SUPPLIED RECORDS
----

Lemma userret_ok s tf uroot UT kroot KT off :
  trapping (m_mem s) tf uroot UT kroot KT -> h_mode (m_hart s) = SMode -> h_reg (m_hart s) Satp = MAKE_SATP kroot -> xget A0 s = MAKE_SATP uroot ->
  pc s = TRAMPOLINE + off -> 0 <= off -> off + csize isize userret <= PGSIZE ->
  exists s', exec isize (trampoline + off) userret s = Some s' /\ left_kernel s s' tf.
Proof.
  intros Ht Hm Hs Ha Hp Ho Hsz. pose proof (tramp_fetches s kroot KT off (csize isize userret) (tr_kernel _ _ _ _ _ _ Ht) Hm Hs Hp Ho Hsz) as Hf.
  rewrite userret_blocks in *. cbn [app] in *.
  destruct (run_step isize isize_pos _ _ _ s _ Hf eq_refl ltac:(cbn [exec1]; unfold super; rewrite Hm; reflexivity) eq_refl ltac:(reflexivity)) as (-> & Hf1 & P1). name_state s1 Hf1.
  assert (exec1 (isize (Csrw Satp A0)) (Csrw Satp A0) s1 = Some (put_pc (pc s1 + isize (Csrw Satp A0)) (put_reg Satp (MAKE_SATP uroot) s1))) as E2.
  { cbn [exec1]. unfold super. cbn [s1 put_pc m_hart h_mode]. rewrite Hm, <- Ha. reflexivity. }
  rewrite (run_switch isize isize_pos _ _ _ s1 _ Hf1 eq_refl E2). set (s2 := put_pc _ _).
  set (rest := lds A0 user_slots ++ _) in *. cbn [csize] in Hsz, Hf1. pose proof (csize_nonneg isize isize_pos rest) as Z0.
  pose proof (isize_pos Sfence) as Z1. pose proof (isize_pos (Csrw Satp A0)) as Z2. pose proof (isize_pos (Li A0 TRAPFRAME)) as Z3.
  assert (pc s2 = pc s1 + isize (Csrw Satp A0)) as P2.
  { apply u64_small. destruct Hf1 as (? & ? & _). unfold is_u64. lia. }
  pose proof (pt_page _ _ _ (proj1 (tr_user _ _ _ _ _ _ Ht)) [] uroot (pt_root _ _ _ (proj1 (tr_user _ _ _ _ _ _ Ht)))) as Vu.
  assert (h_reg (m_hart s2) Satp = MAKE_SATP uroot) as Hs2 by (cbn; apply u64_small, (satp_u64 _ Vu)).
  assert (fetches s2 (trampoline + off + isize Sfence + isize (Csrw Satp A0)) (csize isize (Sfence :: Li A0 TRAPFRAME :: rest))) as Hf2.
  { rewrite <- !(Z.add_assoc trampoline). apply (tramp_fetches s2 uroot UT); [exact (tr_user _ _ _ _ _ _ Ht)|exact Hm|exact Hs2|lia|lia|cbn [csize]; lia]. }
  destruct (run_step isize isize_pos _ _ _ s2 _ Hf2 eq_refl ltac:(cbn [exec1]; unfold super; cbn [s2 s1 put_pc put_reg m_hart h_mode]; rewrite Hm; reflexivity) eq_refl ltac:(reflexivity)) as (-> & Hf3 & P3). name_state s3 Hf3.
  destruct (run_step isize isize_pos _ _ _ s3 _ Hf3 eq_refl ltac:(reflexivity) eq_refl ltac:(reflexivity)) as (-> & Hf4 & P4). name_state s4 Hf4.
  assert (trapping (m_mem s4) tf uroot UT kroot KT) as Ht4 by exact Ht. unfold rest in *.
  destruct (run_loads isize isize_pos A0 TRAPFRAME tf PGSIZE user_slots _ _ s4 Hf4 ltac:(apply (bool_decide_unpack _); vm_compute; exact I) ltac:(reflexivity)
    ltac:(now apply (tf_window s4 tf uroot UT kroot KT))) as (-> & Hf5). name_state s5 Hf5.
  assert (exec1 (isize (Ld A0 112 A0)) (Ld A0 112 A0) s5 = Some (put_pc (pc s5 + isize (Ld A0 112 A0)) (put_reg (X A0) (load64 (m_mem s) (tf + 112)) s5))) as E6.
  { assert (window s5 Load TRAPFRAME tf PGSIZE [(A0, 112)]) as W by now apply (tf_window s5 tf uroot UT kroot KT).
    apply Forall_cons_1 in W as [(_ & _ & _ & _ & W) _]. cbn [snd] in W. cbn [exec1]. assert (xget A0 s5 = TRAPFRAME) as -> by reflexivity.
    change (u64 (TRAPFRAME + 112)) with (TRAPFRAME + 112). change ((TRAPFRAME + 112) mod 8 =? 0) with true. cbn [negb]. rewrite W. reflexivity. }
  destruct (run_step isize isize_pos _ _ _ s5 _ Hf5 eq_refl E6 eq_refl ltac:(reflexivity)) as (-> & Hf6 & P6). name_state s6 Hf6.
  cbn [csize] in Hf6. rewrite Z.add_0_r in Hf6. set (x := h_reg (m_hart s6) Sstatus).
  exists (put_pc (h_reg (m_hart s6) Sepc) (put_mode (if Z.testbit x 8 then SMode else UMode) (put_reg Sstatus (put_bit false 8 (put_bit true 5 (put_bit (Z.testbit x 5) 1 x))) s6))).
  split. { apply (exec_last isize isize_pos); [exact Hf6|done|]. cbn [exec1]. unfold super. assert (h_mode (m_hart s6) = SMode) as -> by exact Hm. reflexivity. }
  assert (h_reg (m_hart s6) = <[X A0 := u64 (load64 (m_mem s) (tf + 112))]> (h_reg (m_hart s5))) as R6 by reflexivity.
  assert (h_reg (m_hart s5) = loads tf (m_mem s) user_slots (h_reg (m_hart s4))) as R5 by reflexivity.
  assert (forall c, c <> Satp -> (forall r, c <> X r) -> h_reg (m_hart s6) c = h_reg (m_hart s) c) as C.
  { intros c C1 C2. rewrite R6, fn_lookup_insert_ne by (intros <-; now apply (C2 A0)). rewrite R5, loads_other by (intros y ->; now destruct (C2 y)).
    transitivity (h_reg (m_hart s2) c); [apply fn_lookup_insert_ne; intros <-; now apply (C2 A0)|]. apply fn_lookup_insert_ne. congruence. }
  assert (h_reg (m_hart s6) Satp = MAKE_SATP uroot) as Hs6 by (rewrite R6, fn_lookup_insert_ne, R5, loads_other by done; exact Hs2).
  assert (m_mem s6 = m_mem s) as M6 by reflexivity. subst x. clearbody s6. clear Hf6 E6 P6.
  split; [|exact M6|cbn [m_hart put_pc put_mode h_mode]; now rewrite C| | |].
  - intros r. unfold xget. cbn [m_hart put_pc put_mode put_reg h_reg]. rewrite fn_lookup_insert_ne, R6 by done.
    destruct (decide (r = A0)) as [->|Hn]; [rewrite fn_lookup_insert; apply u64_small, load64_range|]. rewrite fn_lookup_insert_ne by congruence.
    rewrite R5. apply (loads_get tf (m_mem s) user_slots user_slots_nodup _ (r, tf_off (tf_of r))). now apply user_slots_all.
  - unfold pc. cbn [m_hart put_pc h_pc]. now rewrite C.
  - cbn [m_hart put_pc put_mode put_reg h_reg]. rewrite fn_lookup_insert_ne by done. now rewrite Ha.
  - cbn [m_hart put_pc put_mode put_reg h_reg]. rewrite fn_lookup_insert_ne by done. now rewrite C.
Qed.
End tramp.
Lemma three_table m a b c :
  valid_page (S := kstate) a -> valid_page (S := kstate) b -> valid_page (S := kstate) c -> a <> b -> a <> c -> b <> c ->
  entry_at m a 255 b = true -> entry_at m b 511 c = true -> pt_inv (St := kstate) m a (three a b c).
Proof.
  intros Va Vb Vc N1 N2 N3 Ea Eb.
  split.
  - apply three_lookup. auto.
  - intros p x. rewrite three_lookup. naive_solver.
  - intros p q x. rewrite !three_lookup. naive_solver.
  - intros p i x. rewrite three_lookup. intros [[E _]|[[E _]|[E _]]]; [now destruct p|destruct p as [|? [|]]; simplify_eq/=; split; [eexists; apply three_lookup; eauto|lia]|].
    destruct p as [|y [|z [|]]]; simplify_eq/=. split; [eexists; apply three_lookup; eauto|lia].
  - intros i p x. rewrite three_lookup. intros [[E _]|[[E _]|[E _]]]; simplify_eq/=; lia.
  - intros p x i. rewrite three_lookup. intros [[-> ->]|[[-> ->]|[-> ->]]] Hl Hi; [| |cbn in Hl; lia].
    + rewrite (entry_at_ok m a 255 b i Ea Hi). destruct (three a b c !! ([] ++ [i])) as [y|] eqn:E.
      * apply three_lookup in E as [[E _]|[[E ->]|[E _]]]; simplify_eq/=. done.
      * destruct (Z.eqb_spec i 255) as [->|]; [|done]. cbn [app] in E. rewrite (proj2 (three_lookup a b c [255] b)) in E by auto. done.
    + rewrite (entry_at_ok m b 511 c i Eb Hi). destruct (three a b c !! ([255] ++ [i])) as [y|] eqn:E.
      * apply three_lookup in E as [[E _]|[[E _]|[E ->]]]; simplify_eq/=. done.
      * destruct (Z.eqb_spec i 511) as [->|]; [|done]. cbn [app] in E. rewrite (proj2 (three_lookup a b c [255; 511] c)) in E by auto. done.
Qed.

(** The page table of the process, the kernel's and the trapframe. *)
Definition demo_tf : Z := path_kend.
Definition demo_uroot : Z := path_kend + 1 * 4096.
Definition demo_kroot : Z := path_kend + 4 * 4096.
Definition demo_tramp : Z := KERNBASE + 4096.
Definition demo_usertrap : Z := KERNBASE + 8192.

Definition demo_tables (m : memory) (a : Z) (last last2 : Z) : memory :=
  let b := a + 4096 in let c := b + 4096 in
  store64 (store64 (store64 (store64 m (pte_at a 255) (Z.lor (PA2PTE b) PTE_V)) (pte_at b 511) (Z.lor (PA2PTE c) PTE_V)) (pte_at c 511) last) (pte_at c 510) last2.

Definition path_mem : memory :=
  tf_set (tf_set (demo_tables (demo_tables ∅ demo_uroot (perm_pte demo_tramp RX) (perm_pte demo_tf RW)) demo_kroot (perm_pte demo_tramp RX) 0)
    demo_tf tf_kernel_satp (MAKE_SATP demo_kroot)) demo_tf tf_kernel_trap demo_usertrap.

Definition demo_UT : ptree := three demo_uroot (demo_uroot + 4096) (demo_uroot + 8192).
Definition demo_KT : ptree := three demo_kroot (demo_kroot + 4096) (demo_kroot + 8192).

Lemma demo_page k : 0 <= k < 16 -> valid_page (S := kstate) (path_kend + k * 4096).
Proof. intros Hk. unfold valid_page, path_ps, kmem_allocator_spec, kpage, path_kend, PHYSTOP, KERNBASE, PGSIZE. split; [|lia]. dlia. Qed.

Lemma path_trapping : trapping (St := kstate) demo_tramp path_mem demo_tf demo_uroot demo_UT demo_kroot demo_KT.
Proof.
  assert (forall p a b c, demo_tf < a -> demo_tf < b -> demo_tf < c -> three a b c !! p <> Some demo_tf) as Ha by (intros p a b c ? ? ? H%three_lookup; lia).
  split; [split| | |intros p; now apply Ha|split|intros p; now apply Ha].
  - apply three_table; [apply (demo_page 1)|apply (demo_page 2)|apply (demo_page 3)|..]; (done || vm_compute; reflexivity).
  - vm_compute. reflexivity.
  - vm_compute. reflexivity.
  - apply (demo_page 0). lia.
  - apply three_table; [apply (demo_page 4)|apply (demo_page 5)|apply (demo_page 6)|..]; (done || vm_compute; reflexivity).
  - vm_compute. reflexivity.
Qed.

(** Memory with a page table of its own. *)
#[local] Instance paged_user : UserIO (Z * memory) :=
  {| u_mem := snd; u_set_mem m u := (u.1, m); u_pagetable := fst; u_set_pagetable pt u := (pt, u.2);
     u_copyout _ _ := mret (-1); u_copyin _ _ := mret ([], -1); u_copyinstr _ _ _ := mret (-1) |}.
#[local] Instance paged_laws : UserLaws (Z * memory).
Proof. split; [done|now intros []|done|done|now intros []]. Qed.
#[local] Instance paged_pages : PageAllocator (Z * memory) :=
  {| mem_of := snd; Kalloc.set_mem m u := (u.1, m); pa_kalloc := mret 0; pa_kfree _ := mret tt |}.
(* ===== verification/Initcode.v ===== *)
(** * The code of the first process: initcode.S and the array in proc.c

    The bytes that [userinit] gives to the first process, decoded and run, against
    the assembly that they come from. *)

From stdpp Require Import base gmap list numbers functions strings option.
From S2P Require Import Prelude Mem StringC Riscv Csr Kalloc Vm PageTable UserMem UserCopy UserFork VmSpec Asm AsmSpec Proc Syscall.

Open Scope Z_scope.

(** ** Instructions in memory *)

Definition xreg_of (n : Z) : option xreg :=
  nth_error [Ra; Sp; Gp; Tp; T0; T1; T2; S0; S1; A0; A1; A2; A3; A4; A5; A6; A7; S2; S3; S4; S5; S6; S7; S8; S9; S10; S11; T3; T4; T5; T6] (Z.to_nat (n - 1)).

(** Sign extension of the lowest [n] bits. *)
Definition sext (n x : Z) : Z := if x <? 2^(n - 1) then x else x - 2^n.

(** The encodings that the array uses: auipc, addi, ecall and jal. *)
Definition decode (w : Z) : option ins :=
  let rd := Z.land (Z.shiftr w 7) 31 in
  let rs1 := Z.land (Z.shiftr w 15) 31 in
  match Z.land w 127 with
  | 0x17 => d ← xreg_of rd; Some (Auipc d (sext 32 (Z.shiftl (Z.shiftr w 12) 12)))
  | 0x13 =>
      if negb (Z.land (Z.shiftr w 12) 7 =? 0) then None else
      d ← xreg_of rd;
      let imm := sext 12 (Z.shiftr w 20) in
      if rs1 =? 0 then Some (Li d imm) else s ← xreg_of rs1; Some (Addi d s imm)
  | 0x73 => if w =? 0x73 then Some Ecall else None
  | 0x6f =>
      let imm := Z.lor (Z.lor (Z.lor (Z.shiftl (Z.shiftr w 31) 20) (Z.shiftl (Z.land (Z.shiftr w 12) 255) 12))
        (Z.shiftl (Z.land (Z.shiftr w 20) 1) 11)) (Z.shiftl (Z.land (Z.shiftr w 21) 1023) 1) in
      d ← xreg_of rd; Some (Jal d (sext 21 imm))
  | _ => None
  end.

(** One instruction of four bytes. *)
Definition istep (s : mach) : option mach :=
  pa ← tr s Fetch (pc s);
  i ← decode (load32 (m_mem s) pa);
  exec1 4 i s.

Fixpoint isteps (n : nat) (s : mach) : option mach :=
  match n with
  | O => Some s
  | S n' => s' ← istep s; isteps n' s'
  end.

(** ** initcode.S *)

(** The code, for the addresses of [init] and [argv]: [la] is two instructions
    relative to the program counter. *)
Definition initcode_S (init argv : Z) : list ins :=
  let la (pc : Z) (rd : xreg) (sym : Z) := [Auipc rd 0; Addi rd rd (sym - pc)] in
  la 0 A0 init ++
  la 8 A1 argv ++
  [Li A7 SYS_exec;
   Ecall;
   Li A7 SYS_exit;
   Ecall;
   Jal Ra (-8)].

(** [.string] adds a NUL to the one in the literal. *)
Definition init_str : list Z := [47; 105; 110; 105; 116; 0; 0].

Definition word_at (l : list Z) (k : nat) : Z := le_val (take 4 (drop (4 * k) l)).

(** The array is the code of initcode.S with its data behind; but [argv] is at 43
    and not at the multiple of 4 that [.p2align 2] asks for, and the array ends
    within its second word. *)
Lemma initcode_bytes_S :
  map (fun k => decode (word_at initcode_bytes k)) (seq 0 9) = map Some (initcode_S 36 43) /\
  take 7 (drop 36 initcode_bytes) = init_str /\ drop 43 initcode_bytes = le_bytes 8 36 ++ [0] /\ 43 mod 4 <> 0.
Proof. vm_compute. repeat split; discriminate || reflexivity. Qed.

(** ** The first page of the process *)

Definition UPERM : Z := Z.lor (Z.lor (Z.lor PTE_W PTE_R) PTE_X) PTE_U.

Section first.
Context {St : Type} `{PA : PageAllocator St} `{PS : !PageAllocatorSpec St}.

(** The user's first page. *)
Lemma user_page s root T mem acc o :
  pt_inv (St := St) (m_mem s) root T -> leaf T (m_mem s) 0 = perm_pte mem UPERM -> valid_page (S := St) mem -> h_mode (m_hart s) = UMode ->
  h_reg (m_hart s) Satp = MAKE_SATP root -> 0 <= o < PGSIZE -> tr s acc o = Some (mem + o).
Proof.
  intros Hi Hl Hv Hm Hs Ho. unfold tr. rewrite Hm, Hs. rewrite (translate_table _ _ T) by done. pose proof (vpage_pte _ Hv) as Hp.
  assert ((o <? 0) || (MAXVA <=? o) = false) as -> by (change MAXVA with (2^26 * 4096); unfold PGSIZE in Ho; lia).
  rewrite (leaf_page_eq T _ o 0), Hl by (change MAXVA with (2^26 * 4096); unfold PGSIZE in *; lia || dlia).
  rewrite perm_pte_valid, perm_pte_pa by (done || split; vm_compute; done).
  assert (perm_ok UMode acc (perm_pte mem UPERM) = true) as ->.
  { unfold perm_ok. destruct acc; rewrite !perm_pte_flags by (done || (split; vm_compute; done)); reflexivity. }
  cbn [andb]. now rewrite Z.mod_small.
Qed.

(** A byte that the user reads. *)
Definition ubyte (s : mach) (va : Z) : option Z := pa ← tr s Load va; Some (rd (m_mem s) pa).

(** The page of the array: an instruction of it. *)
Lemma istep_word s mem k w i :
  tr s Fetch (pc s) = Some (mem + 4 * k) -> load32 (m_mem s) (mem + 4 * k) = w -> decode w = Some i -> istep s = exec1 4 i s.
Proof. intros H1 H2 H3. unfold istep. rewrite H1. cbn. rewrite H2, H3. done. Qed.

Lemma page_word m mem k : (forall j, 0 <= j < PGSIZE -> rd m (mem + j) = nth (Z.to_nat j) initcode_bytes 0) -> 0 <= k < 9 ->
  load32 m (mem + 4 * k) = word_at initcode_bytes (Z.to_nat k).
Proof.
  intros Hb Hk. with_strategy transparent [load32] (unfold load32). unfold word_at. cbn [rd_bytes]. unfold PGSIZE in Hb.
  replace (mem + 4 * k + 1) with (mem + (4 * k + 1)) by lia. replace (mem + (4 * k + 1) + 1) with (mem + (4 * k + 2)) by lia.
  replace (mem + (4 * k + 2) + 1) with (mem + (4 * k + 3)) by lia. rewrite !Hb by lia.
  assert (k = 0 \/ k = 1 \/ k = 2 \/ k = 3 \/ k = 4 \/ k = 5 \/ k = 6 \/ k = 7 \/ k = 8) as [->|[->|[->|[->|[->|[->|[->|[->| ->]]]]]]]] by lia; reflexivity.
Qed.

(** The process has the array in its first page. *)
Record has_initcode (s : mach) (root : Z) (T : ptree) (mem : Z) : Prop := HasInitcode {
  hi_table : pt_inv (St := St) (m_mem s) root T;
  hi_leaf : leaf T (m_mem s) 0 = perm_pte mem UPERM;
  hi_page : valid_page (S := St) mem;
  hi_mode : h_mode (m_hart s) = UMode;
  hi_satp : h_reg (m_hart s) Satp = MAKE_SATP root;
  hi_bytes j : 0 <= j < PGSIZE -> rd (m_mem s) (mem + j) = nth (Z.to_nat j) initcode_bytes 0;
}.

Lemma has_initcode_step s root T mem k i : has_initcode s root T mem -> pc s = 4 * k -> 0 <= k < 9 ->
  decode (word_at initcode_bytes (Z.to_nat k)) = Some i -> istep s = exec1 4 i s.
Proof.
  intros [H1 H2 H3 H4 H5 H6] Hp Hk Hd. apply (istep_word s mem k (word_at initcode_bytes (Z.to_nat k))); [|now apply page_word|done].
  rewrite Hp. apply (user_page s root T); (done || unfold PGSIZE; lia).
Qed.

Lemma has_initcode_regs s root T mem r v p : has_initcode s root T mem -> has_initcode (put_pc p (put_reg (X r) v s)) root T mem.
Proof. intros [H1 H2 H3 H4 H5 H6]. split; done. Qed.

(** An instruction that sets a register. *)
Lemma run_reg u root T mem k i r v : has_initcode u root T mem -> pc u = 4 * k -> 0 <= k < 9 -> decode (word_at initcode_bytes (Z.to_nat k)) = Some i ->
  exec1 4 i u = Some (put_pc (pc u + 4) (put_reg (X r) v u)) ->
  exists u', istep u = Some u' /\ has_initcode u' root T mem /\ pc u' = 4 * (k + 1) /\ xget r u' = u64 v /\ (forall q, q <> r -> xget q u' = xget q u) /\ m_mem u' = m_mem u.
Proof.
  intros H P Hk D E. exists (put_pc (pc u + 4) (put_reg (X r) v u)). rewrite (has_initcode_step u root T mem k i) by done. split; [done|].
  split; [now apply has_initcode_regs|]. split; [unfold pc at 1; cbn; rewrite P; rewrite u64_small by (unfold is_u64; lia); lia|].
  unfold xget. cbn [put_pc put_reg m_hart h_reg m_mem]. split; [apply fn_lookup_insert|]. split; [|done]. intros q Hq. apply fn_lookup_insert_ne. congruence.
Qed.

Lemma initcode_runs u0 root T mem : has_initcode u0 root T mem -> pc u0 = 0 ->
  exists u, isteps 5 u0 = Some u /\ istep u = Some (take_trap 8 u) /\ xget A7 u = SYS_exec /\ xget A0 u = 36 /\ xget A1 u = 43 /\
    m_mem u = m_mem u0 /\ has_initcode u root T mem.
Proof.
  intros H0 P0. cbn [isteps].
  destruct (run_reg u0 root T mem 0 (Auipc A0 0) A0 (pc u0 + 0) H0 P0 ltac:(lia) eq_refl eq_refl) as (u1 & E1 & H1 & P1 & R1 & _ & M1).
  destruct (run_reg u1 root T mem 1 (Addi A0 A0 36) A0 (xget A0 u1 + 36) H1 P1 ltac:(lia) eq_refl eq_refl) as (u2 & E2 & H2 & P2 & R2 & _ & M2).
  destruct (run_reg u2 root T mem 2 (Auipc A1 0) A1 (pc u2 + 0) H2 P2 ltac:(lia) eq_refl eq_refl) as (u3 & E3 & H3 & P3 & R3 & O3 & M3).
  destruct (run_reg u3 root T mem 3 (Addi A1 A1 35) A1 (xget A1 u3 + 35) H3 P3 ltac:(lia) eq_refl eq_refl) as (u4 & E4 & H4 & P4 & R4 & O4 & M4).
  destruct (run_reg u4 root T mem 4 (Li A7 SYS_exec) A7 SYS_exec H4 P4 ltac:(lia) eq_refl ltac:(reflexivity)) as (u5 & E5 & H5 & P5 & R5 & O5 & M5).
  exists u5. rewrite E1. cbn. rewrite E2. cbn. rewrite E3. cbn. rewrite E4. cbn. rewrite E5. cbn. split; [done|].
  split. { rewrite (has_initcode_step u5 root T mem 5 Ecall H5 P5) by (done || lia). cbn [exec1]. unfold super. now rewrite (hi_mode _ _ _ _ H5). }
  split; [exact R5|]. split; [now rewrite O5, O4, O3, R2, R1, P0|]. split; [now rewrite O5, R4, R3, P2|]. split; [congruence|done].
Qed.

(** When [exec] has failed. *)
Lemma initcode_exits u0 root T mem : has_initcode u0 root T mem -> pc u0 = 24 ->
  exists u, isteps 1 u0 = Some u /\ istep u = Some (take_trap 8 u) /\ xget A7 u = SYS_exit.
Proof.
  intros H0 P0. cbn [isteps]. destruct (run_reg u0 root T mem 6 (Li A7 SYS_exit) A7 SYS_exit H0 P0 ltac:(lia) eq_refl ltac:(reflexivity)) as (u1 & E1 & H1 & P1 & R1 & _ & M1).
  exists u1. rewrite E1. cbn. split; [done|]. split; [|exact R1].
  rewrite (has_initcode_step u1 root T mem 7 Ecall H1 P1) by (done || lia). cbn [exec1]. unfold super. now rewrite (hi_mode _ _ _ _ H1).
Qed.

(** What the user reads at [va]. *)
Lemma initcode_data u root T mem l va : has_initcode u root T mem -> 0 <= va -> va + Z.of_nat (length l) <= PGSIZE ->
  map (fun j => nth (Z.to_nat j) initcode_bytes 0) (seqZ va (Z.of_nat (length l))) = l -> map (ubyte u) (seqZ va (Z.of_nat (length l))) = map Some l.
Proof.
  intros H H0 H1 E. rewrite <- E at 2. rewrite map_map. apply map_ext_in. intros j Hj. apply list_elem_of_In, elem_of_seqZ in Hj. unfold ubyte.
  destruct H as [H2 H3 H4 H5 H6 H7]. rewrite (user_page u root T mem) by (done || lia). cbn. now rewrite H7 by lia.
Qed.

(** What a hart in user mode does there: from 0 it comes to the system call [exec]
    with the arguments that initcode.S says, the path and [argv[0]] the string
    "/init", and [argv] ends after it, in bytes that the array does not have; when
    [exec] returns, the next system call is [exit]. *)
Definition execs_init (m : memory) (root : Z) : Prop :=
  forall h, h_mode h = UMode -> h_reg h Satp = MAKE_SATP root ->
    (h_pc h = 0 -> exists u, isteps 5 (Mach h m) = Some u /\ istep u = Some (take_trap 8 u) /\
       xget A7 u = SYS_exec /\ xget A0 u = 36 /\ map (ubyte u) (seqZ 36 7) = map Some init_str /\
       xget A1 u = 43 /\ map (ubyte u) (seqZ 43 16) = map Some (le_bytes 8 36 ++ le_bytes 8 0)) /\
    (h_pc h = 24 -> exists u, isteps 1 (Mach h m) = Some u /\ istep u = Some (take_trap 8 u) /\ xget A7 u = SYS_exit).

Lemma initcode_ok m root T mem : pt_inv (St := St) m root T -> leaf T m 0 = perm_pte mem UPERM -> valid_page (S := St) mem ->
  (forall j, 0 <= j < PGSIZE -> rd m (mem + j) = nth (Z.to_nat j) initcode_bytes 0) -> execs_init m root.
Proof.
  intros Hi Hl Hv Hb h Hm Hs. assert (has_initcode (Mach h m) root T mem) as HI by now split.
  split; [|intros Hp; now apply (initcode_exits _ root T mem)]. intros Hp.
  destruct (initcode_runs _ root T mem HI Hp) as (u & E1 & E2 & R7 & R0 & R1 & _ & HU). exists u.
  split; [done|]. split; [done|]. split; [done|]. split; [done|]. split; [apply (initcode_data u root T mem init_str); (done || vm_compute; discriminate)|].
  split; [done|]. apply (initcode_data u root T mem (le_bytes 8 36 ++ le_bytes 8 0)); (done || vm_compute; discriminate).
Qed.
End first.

----

INSTRUCTIONS TO FOLLOW
Looking at the entries above, can you reproduce exactly the lines from the one that holds "assert (exec1 (isize (Ld" through the one that holds "cbn [csize] in Hf6.", and only those?

EXERCISE RESPONSE
  assert (exec1 (isize (Ld A0 112 A0)) (Ld A0 112 A0) s5 = Some (put_pc (pc s5 + isize (Ld A0 112 A0)) (put_reg (X A0) (load64 (m_mem s) (tf + 112)) s5))) as E6.
  { assert (window s5 Load TRAPFRAME tf PGSIZE [(A0, 112)]) as W by now apply (tf_window s5 tf uroot UT kroot KT).
    apply Forall_cons_1 in W as [(_ & _ & _ & _ & W) _]. cbn [snd] in W. cbn [exec1]. assert (xget A0 s5 = TRAPFRAME) as -> by reflexivity.
    change (u64 (TRAPFRAME + 112)) with (TRAPFRAME + 112). change ((TRAPFRAME + 112) mod 8 =? 0) with true. cbn [negb]. rewrite W. reflexivity. }
  destruct (run_step isize isize_pos _ _ _ s5 _ Hf5 eq_refl E6 eq_refl ltac:(reflexivity)) as (-> & Hf6 & P6). name_state s6 Hf6.
  cbn [csize] in Hf6. rewrite Z.add_0_r in Hf6. set (x := h_reg (m_hart s6) Sstatus).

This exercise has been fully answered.